**EXERCISE INPUT**
::::::
(* ===== verification/JoinLaws.v ===== *)
(** Invitations: the comparison of nonces, the rendering of device names, and
    what a coordinator can do, as a log of events; then the frames of a join,
    and the approval: what a member of the group sends is what the joining
    device accepts. *)

From S2P Require Import Prelude Bytes Utf8 Cursor Canonical Path Identity Concrete Records Roster RosterConverge Protocol.
From S2P Require Import Database State RosterStore RosterLaws Platform Installer Sync Join Joining Network.

(** ** Nonces *)

Lemma nonce_difference_zero a b d :
  length a = length b -> nonce_difference a b d = 0 <-> d = 0 /\ a = b.
Proof.
  revert b d. induction a as [|x a IH]; intros [|y b] d El; simpl in *; try done; [tauto|].
  rewrite IH by lia. rewrite Z.lor_eq_0_iff, Z.lxor_eq_0_iff. split.
  - by intros [[-> ->%byteZ_inj] ->].
  - by intros [-> [= -> ->]].
Qed.

Lemma nonce_matches_true a b : nonce_matches a b = true <-> a = b.
Proof.
  unfold nonce_matches. rewrite Z.eqb_eq, nonce_difference_zero by (by rewrite !arr_length).
  split; [intros [_ ?]; by apply arr_inj | by intros ->].
Qed.

(** ** Device names *)

Lemma hex_digit_safe n : 0 <= n < 16 -> terminal_unsafe_character (byteZ (hex_digit n)) = false.
Proof.
  intros Hn. assert (n ∈ seqZ 0 16) as Hin by (apply elem_of_seqZ; lia). revert n Hn Hin.
  assert (Forall (fun n => terminal_unsafe_character (byteZ (hex_digit n)) = false) (seqZ 0 16)) as Hall by evaluate.
  rewrite Forall_forall in Hall. auto.
Qed.

Lemma hex_loop_safe fuel n acc :
  Forall (fun c => terminal_unsafe_character c = false) acc ->
  Forall (fun c => terminal_unsafe_character c = false) (hex_loop fuel n acc).
Proof.
  revert n acc. induction fuel as [|fuel IH]; intros n acc Ha; simpl; [done|].
  assert (Forall (fun c => terminal_unsafe_character c = false) (byteZ (hex_digit (n mod 16)) :: acc)).
  { constructor; [|done]. apply hex_digit_safe, Z.mod_pos_bound. lia. }
  destruct (n <? 16); auto.
Qed.

Lemma render_safe c : Forall (fun c => terminal_unsafe_character c = false) (render_character c).
Proof.
  unfold render_character. destruct (terminal_unsafe_character c) eqn:E; [|by repeat constructor].
  apply Forall_app. split; [evaluate|]. apply Forall_app. split; [apply hex_loop_safe; constructor | evaluate].
Qed.

Lemma render_same l :
  Forall (fun c => terminal_unsafe_character c = false) l -> flat_map render_character l = l.
Proof.
  induction 1 as [|c l Hc _ IH]; simpl; [done|]. rewrite IH. unfold render_character. by rewrite Hc.
Qed.

(** ** The log of a coordinator *)

Inductive JoinEvent :=
  | EvActivated (nonce : array 32) (from lifetime : Z)
  | EvClaimed (nonce : array 32) (channel : nat) (time : Z)
  | EvDecided (channel : nat) (decision : JoinDecision) (time : Z)
  | EvDropped
  | EvExpired (time : Z).

(** The deadline of the invitation that is open at the end of a log, newest
    event first. *)
Definition open_until (log : list JoinEvent) : option Z :=
  match log with
  | EvActivated _ from lifetime :: _ => Some (from + lifetime)
  | EvClaimed _ _ _ :: EvActivated _ from lifetime :: _ => Some (from + lifetime)
  | _ => None
  end.

(** What the coordinator promises of its log, newest event first: an invitation
    is opened only when none is, for one minute to fifteen; it is claimed at
    most once, by its nonce, before its deadline; a claim is decided at most
    once, over its own channel, before the deadline; it expires only then. *)
Inductive invitation_log : list JoinEvent -> Prop :=
  | log_nil : invitation_log []
  | log_activated log nonce from lifetime :
      invitation_log log -> open_until log = None -> 60 * SECOND <= lifetime <= 900 * SECOND ->
      invitation_log (EvActivated nonce from lifetime :: log)
  | log_claimed log nonce from lifetime channel time :
      invitation_log (EvActivated nonce from lifetime :: log) -> time < from + lifetime ->
      invitation_log (EvClaimed nonce channel time :: EvActivated nonce from lifetime :: log)
  | log_decided log nonce channel claimed decision time deadline :
      invitation_log (EvClaimed nonce channel claimed :: log) ->
      open_until (EvClaimed nonce channel claimed :: log) = Some deadline -> time < deadline ->
      invitation_log (EvDecided channel decision time :: EvClaimed nonce channel claimed :: log)
  | log_dropped log nonce channel claimed :
      invitation_log (EvClaimed nonce channel claimed :: log) ->
      invitation_log (EvDropped :: EvClaimed nonce channel claimed :: log)
  | log_expired log deadline time :
      invitation_log log -> open_until log = Some deadline -> deadline <= time ->
      invitation_log (EvExpired time :: log).

Inductive CoordinatorOp `{Iroh} :=
  | OpActivate (t1 t2 : Z) (nonce : array 32) (lifetime : Z)
  | OpPending (t : Z)
  | OpPendingAddr (t : Z) (request_id : bytes)
  | OpClaim (t1 t2 : Z) (nonce : array 32) (remote : EndpointId) (device_name addr : bytes) (id : bytes) (channel : nat)
  | OpDecide (t : Z) (request_id : bytes) (decision : JoinDecision) (receiver_alive : bool)
  | OpCancel (request_id : bytes).

Section coordinator.
Context `{Iroh}.

(** The events of [expire_locked]. *)
Definition expiry (now : Z) (st : JoinState) : list JoinEvent :=
  match st, expire_locked now st with
  | JIdle, _ => []
  | _, JIdle => [EvExpired now]
  | _, _ => []
  end.

(** A call, with the events it makes, newest first. *)
Definition coordinator_step (op : CoordinatorOp) (st : JoinState) : list JoinEvent * JoinState :=
  match op with
  | OpActivate t1 t2 nonce lifetime =>
      match activate t1 t2 nonce lifetime st with
      | (Ok _, st') => (EvActivated nonce t2 lifetime :: expiry t1 st, st')
      | (Err InvalidInvitationLifetime, st') => ([], st')
      | (Err _, st') => (expiry t1 st, st')
      end
  | OpPending t => (expiry t st, (pending t st).2)
  | OpPendingAddr t id => (expiry t st, (pending_addr t id st).2)
  | OpClaim t1 t2 nonce remote name addr id channel =>
      match (let? _ := validate_join_device_name name in validate_endpoint_addr addr remote) with
      | Err _ => ([], (claim t1 t2 nonce remote name addr id channel st).2)
      | Ok _ =>
          match claim t1 t2 nonce remote name addr id channel st with
          | (Ok _, st') => (EvClaimed nonce channel t2 :: expiry t1 st, st')
          | (Err _, st') => (expiry t1 st, st')
          end
      end
  | OpDecide t id decision alive =>
      match decide_join t id decision alive st with
      | (_, Some (channel, sent), st') => (EvDecided channel sent t :: expiry t st, st')
      | (Err JoinerGone, None, st') => (EvDropped :: expiry t st, st')
      | (_, None, st') => (expiry t st, st')
      end
  | OpCancel id =>
      match st, cancel id st with
      | JPending _, JIdle => ([EvDropped], JIdle)
      | _, st' => ([], st')
      end
  end.

Fixpoint coordinator_log (ops : list CoordinatorOp) (log : list JoinEvent) (st : JoinState)
    : list JoinEvent * JoinState :=
  match ops with
  | [] => (log, st)
  | op :: ops =>
      let '(events, st) := coordinator_step op st in
      coordinator_log ops (events ++ log) st
  end.

(** The state is what the log says. *)
Definition tracks (log : list JoinEvent) (st : JoinState) : Prop :=
  match st with
  | JIdle => open_until log = None
  | JActive nonce deadline =>
      exists from lifetime rest, log = EvActivated nonce from lifetime :: rest /\ deadline = from + lifetime
  | JPending p =>
      exists nonce time from lifetime rest,
        log = EvClaimed nonce (pj_decision p) time :: EvActivated nonce from lifetime :: rest /\
        pj_deadline p = from + lifetime
  end.

Lemma tracks_open log st : tracks log st ->
  open_until log = match st with JIdle => None | JActive _ d => Some d | JPending p => Some (pj_deadline p) end.
Proof.
  destruct st as [|nonce d|p]; simpl; [done | |].
  - by intros (from & life & rest & -> & ->).
  - by intros (nonce & time & from & life & rest & -> & ->).
Qed.

Lemma expire_tracks now log st :
  invitation_log log -> tracks log st ->
  invitation_log (expiry now st ++ log) /\ tracks (expiry now st ++ log) (expire_locked now st)
  /\ match expire_locked now st with
     | JIdle => True
     | JActive _ d => now < d /\ expiry now st = []
     | JPending p => now < pj_deadline p /\ expiry now st = []
     end.
Proof.
  intros Hl Ht. pose proof (tracks_open _ _ Ht) as Ho. unfold expiry, expire_locked.
  destruct st as [|nonce d|p]; simpl in *; [done | |].
  - destruct (d <=? now) eqn:E; boolp; simpl; [|done]. split; [by eapply log_expired | done].
  - destruct (pj_deadline p <=? now) eqn:E; boolp; simpl; [|done]. split; [by eapply log_expired | done].
Qed.

Lemma step_tracks op log st :
  invitation_log log -> tracks log st ->
  let '(events, st') := coordinator_step op st in invitation_log (events ++ log) /\ tracks (events ++ log) st'.
Proof.
  intros Hl Ht. destruct op as [t1 t2 nonce lifetime|t|t id|t1 t2 nonce remote name addr id channel|t id decision alive|id];
    simpl.
  - unfold activate. destruct (negb _) eqn:Elife; [done|]. boolp.
    destruct (expire_tracks t1 log st Hl Ht) as (Hl' & Ht' & _). destruct (expire_locked t1 st); try done.
    split; [|simpl; eauto 6]. apply log_activated; [done | done |]. unfold MAX_INVITATION_LIFETIME in *. lia.
  - unfold pending. destruct (expire_tracks t log st Hl Ht) as (Hl' & Ht' & _). by destruct (expire_locked t st).
  - unfold pending_addr. destruct (expire_tracks t log st Hl Ht) as (Hl' & Ht' & _).
    destruct (expire_locked t st); try done. by case_bool_decide.
  - unfold claim. destruct (let? _ := _ in _) as [u|e]; [|done].
    destruct (expire_tracks t1 log st Hl Ht) as (Hl' & Ht' & Hd). destruct (expire_locked t1 st) as [|expected d|p]; try done.
    destruct (nonce_matches expected nonce) eqn:En; simpl; [|done]. destruct (Z.max 0 (d - t2) =? 0) eqn:Er; [done|]. boolp.
    apply nonce_matches_true in En. subst expected.
    destruct Hd as [Hd Ee]. rewrite Ee in *. simpl in *. destruct Ht' as (from & life & rest & -> & ->).
    split; [|simpl; eauto 8]. apply log_claimed; [done | lia].
  - unfold decide_join. destruct (expire_tracks t log st Hl Ht) as (Hl' & Ht' & Hd).
    destruct (expire_locked t st) as [|expected d|p]; try done. case_bool_decide; [done|].
    destruct Hd as [Hd Ee]. rewrite Ee in *. simpl in *. destruct Ht' as (nonce & time & from & life & rest & -> & Hp).
    destruct alive; (split; [|done]).
    + eapply log_decided; [done | reflexivity | lia].
    + by apply log_dropped.
  - destruct st as [|nonce d|p]; simpl in *; try done. case_bool_decide; [|done]. simpl.
    destruct Ht as (nonce & time & from & life & rest & -> & Hp). split; [by apply log_dropped | done].
Qed.

Lemma log_tracks ops log st :
  invitation_log log -> tracks log st ->
  invitation_log (coordinator_log ops log st).1 /\ tracks (coordinator_log ops log st).1 (coordinator_log ops log st).2.
Proof.
  revert log st. induction ops as [|op ops IH]; intros log st Hl Ht; simpl; [done|].
  pose proof (step_tracks op log st Hl Ht) as Hs. destruct (coordinator_step op st) as [events st'].
  destruct Hs. by apply IH.
Qed.
End coordinator.

(** ** Frames *)

Lemma jbind_Ok {A B} (m : JIO A) (f : A -> JIO B) s b s' :
  jbind m f s = (Ok b, s') <-> exists a s1, m s = (Ok a, s1) /\ f a s1 = (Ok b, s').
Proof.
  unfold jbind. destruct (m s) as [[a|e] s1]; split.
  - eauto.
  - by intros (? & ? & [= -> ->] & ?).
  - done.
  - by intros (? & ? & [=] & _).
Qed.

Lemma join_read_Ok n s l s' : 0 <= n ->
  join_read n s = (Ok l, s') <->
  read_exact n (je_recv s) = Ok (l, je_recv s') /\ je_db s' = je_db s /\ je_send s' = je_send s.
Proof.
  intros Hn. unfold join_read. destruct (read_exact n (je_recv s)) as [[k recv]|e]; split.
  - by intros [= -> <-].
  - destruct s' as [db' recv' send']. simpl. by intros ([= -> ->] & -> & ->).
  - done.
  - by intros ([=] & _).
Qed.

Lemma join_read_chunks_Ok sizes s l s' : Forall (fun n => 0 <= n) sizes ->
  join_read_chunks sizes s = (Ok l, s') <->
  read_chunks sizes (je_recv s) = Ok (l, je_recv s') /\ je_db s' = je_db s /\ je_send s' = je_send s.
Proof.
  intros Hs. revert s l s'. induction Hs as [|n sizes Hn Hs IH]; intros s l s'; simpl.
  - split; [by intros [= <- <-]|]. destruct s as [db recv send], s' as [db' recv' send']. simpl.
    by intros ([= <- <-] & -> & ->).
  - rewrite jbind_Ok. setoid_rewrite jbind_Ok. setoid_rewrite (join_read_Ok n); [|done]. setoid_rewrite IH. split.
    + intros (c & s1 & (E1 & D1 & S1) & r & s2 & (E2 & D2 & S2) & [= <- <-]). rewrite E1. simpl. rewrite E2. simpl.
      split; [done|]. split; congruence.
    + intros (E & D & S). apply rbind_Ok in E as ([c recv1] & E1 & E). apply rbind_Ok in E as ([r recv2] & E2 & E).
      injection E as <- ->. exists c, (mkEnd (je_db s) recv1 (je_send s)). split; [done|]. by exists r, s'.
Qed.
::::::
**PROBLEM TO SOLVE**
Please give back exactly the lines of the listing above that run from the one containing "Definition tracks (log" through the one containing "- destruct (d", and only those.

**RESPONSE TO THE TASK**
Definition tracks (log : list JoinEvent) (st : JoinState) : Prop :=
  match st with
  | JIdle => open_until log = None
  | JActive nonce deadline =>
      exists from lifetime rest, log = EvActivated nonce from lifetime :: rest /\ deadline = from + lifetime
  | JPending p =>
      exists nonce time from lifetime rest,
        log = EvClaimed nonce (pj_decision p) time :: EvActivated nonce from lifetime :: rest /\
        pj_deadline p = from + lifetime
  end.

Lemma tracks_open log st : tracks log st ->
  open_until log = match st with JIdle => None | JActive _ d => Some d | JPending p => Some (pj_deadline p) end.
Proof.
  destruct st as [|nonce d|p]; simpl; [done | |].
  - by intros (from & life & rest & -> & ->).
  - by intros (nonce & time & from & life & rest & -> & ->).
Qed.

Lemma expire_tracks now log st :
  invitation_log log -> tracks log st ->
  invitation_log (expiry now st ++ log) /\ tracks (expiry now st ++ log) (expire_locked now st)
  /\ match expire_locked now st with
     | JIdle => True
     | JActive _ d => now < d /\ expiry now st = []
     | JPending p => now < pj_deadline p /\ expiry now st = []
     end.
Proof.
  intros Hl Ht. pose proof (tracks_open _ _ Ht) as Ho. unfold expiry, expire_locked.
  destruct st as [|nonce d|p]; simpl in *; [done | |].
  - destruct (d <=? now) eqn:E; boolp; simpl; [|done]. split; [by eapply log_expired | done].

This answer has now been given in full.